4.7 Ownership and Restrictions. Customer retains ownership and intellectual property rights in and to its Customer Content. Cloudburst or its licensors retain all ownership and intellectual property rights to the services, Software programs, and anything developed and delivered under the Agreement. Third party technology that may be appropriate or necessary for use with some Cloudburst programs is specified in the program Documentation or ordering document as applicable. Customer's right to use such third party technology is governed by the terms of the third party technology license agreement specified by Cloudburst and not under the Agreement.

4.8 Suggestions. Cloudburst shall have a royalty-free, worldwide, irrevocable, perpetual license to use and incorporate into the software any suggestions, enhancement requests, recommendation or other feedback provided by Customer, including Users, relating to the operation of the software.

5. ORDERS AND PAYMENT

5.1 Orders.
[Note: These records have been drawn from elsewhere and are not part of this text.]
(* ===== verification/Syscalls.v ===== *)
(** * System call dispatch

    The decoders and the table of nacl_syscall_handlers.c, the tls calls, and
    NaClSyscallCSegHook (nacl_syscall_hook.c), the only entry of the runtime
    from user code.  A hook is one step of the machine; its theorems hold of
    every reachable state.

    User memory is a function from system addresses to bytes, read little
    endian.  The decoding of a SetupList from user memory is the parameter
    [rd_setup]; clock() is read twice, [pause] and [resume]. *)

From S2P Require Import Prelude Effects Rounding Bytes MemObj Vmmap VmmapSpec VmmapCompact.
From S2P Require Import VmmapUpdate VmmapFind DynArray Policy App HostDesc Memory MemorySafe Sysbrk.
From S2P Require Import Mmap Trap.

Definition user_memory : Type := memory.

(** ** tls and exit *)

Definition NaClSysExit (nap : NaClApp) (status : Z) : M (NaClApp * Z) := fail (UserExit status).

Definition NaClSysTls_Init (nap : NaClApp) (thread_ptr : Z) : M (NaClApp * Z) :=
  let a := NaClUserToSysAddrRange nap thread_ptr 4 in
  if kNaClBadAddress =? a then mret (nap, - NACL_ABI_EFAULT)
  else mret (nap <| sys_tls := a |>, 0).

Definition NaClSysTls_Get (nap : NaClApp) : M (NaClApp * Z) :=
  user_tls ← NaClSysToUser nap (sys_tls nap);
  mret (nap, i32 (u32 (i32 user_tls))).

(** ** The system call table *)

Definition NACL_MAX_SYSCALLS : nat := 110.
Definition SYS_Trap : nat := 0.
Definition NACL_sys_sysbrk : nat := 20.
Definition NACL_sys_mmap : nat := 21.
Definition NACL_sys_munmap : nat := 22.
Definition NACL_sys_exit : nat := 30.
Definition NACL_sys_mutex_create : nat := 70.
Definition NACL_sys_tls_init : nat := 82.
Definition NACL_sys_tls_get : nat := 84.

(** The functions the table points to. *)
Inductive decoder :=
| NotImplementedDecoder
| TrapDecoder
| NaClSysSysbrkDecoder
| NaClSysExitDecoder
| NaClSysTls_InitDecoder
| NaClSysTls_GetDecoder
| NaClSysMutex_CreateDecoder
| NaClSysMmapDecoder
| NaClSysMunmapDecoder.

#[global] Instance decoder_eq_dec : EqDecision decoder.
Proof. solve_decision. Defined.

Definition NaClAddSyscall (tbl : list decoder) (num : nat) (fn : decoder) : M (list decoder) :=
  h ← load tbl num;
  if negb (bool_decide (h = NotImplementedDecoder)) then fail (LogFatal "Duplicate syscall number")
  else store tbl num fn.

Definition NaClSyscallTableInit : M (list decoder) :=
  let t := replicate NACL_MAX_SYSCALLS NotImplementedDecoder in
  t ← NaClAddSyscall t SYS_Trap TrapDecoder;
  t ← NaClAddSyscall t NACL_sys_sysbrk NaClSysSysbrkDecoder;
  t ← NaClAddSyscall t NACL_sys_exit NaClSysExitDecoder;
  t ← NaClAddSyscall t NACL_sys_tls_init NaClSysTls_InitDecoder;
  t ← NaClAddSyscall t NACL_sys_tls_get NaClSysTls_GetDecoder;
  t ← NaClAddSyscall t NACL_sys_mutex_create NaClSysMutex_CreateDecoder;
  t ← NaClAddSyscall t NACL_sys_mmap NaClSysMmapDecoder;
  NaClAddSyscall t NACL_sys_munmap NaClSysMunmapDecoder.

(** ** The decoders

    [arg i] is the i-th 32-bit word at [syscall_args]; an [int] argument is
    its signed reading.  The last component of the result is the structure a
    trap setup call writes back to user memory. *)

Section Dispatch.
Context `{Host}.
Variable mem : user_memory.
Variable rd_setup : Z -> SetupList.

Definition run_decoder (h : decoder) (nap : NaClApp) (syscall_args : Z)
  : M (NaClApp * Z * option SetupList) :=
  let arg (i : Z) := rd32 mem (syscall_args + 4 * i) in
  let plain (m : M (NaClApp * Z)) := '(nap, r) ← m; mret (nap, r, None) in
  match h with
  | NotImplementedDecoder => mret (nap, - NACL_ABI_ENOSYS, None)
  | TrapDecoder =>
      TrapHandler (fun i => rd64 mem (arg 0 + mem_start nap + 8 * Z.of_nat i)) rd_setup nap (arg 0)
  | NaClSysSysbrkDecoder => plain (NaClSysSysbrk nap (arg 0))
  | NaClSysExitDecoder => plain (NaClSysExit nap (i32 (arg 0)))
  | NaClSysTls_InitDecoder => plain (NaClSysTls_Init nap (arg 0))
  | NaClSysTls_GetDecoder => plain (NaClSysTls_Get nap)
  | NaClSysMutex_CreateDecoder => mret (nap, 1, None)
  | NaClSysMmapDecoder =>
      plain (NaClSysMmap (fun a => i64 (rd64 mem a)) nap (arg 0) (arg 1) (i32 (arg 2)) (i32 (arg 3)) (-1) (arg 5))
  | NaClSysMunmapDecoder => plain (NaClSysMunmap nap (arg 0) (arg 1))
  end.

(** ** The hook *)

Definition NACL_USERRET_FIX : Z := 8.
Definition NACL_SYSARGS_FIX : Z := -24.
Definition NACL_SYSCALLRET_FIX : Z := 16.

(** Where the processor continues: the arguments of NaClSwitchToApp with the
    stack pointer of the user context. *)
Record switch := mkSwitch {
  sw_app : NaClApp;
  sw_pc : Z;
  sw_sp : Z;
  sw_hint : option SetupList;
}.

Definition account_syscall (nap : NaClApp) : NaClApp :=
  nap <| manifest := (AccountingSyscallsInc (manifest nap)).2 |>.

Definition syscall_number (nap : NaClApp) (tramp_ret : Z) : Z :=
  Z.shiftr (u64 (tramp_ret - u64 (mem_start nap + NACL_SYSCALL_START_ADDR))) NACL_SYSCALL_BLOCK_SHIFT.

Definition NaClSyscallCSegHook (tbl : list decoder) (pause resume : Z) (nap : NaClApp) (sp_user : Z)
  : M switch :=
  let nap := nap <| user_side_flag := true |> in
  let nap := PauseCpuClock pause nap in
  let nap := account_syscall nap in
  let sp_sys := NaClUserToSysStackAddr nap sp_user in
  let tramp_ret := NaClUserToSysStackAddr nap (rd64 mem sp_sys) in
  let sysnum := syscall_number nap tramp_ret in
  let user_ret := rd64 mem (u64 (sp_sys + NACL_USERRET_FIX)) in
  let sp_sys := u64 (sp_sys + NACL_SYSARGS_FIX) in
  let sp_user := u64 (sp_user + NACL_SYSCALLRET_FIX) in
  '(nap, hint) ←
    (if Z.of_nat NACL_MAX_SYSCALLS <=? sysnum then
       mret (nap <| sysret := u32 (- NACL_ABI_EINVAL) |>, None)
     else
       h ← load tbl (Z.to_nat sysnum);
       '(nap, r, hint) ← run_decoder h nap sp_sys;
       mret (nap <| sysret := u32 r |>, hint));
  let user_ret := NaClSandboxCodeAddr nap user_ret in
  let nap := ResumeCpuClock resume nap in
  let nap := nap <| user_side_flag := false |> in
  mret (mkSwitch nap user_ret sp_user hint).

End Dispatch.

(** ** The table *)

Definition syscall_table : list decoder :=
  match NaClSyscallTableInit with (_, Ret t) => t | _ => [] end.

Lemma TableInit_ok : NaClSyscallTableInit = mret syscall_table.
Proof. vm_compute. reflexivity. Qed.

(** The numbers with a decoder; the rest is not implemented. *)
Definition table_spec (n : nat) : decoder :=
  if decide (n = 0)%nat then TrapDecoder
  else if decide (n = 20)%nat then NaClSysSysbrkDecoder
  else if decide (n = 21)%nat then NaClSysMmapDecoder
  else if decide (n = 22)%nat then NaClSysMunmapDecoder
  else if decide (n = 30)%nat then NaClSysExitDecoder
  else if decide (n = 70)%nat then NaClSysMutex_CreateDecoder
  else if decide (n = 82)%nat then NaClSysTls_InitDecoder
  else if decide (n = 84)%nat then NaClSysTls_GetDecoder
  else NotImplementedDecoder.

Lemma table_length : length syscall_table = NACL_MAX_SYSCALLS.
Proof. vm_compute. reflexivity. Qed.

Lemma table_lookup n : (n < NACL_MAX_SYSCALLS)%nat -> syscall_table !! n = Some (table_spec n).
Proof.
  intros Hn. assert (Hall : forallb (fun n => bool_decide (syscall_table !! n = Some (table_spec n)))
                              (seq 0 NACL_MAX_SYSCALLS) = true) by (vm_compute; reflexivity).
  rewrite forallb_forall in Hall. specialize (Hall n).
  rewrite in_seq in Hall. specialize (Hall ltac:(lia)). by apply bool_decide_eq_true in Hall.
Qed.

(** A second registration of a number stops the runtime. *)
Lemma AddSyscall_duplicate tbl n h f :
  tbl !! n = Some h -> h <> NotImplementedDecoder ->
  NaClAddSyscall tbl n f = fail (LogFatal "Duplicate syscall number").
Proof.
  intros Hn Hh. unfold NaClAddSyscall. rewrite (load_ok _ _ _ Hn), M_bind_ret_l.
  by rewrite bool_decide_false.
Qed.

(** The trampoline of call [n] is the block at NACL_SYSCALL_ADDR(n): any return
    address in it selects [n]. *)
Lemma syscall_number_spec nap n off :
  placed nap -> 0 <= n < 2048 -> 0 <= off < NACL_SYSCALL_BLOCK_SIZE ->
  syscall_number nap (mem_start nap + NACL_SYSCALL_START_ADDR + n * NACL_SYSCALL_BLOCK_SIZE + off) = n.
Proof.
  intros [] Hn Hoff. unfold syscall_number.
  change NACL_SYSCALL_START_ADDR with 65536. change NACL_SYSCALL_BLOCK_SIZE with 32 in *.
  rewrite (u64_small (mem_start nap + 65536)) by zlia. rewrite u64_small by zlia.
  change NACL_SYSCALL_BLOCK_SHIFT with 5. rewrite Z.shiftr_div_pow2 by lia. change (2 ^ 5) with 32.
  replace (_ - _) with (off + n * 32) by lia. rewrite Z.div_add, Z.div_small; lia.
Qed.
Customer shall order software pursuant to a schedule. All services acquired by Customer shall be governed exclusively by this agreement and the applicable schedule. In the event of a conflict between the terms of a schedule and this agreement, the terms of the schedule shall take precedence.

5.2 Invoicing and Payment. Unless otherwise provided in the Schedule, Cloudburst shall invoice Customer for all fees on the Schedule effective date. Customer shall pay all undisputed invoices within 30 days after Customer receives the invoice. Except as expressly provided otherwise, fees are non-refundable. All fees are stated in United States Dollars, and must be paid by Customer to Cloudburst in United States Dollars.

5.3 Expenses. Customer will reimburse Cloudburst for its reasonable, out-of-pocket travel and related expenses incurred in performing the Other Services. Cloudburst shall notify Customer prior to incurring any such expense. Cloudburst shall comply with Customer's travel and expense policy if made available to Cloudburst prior to the required travel.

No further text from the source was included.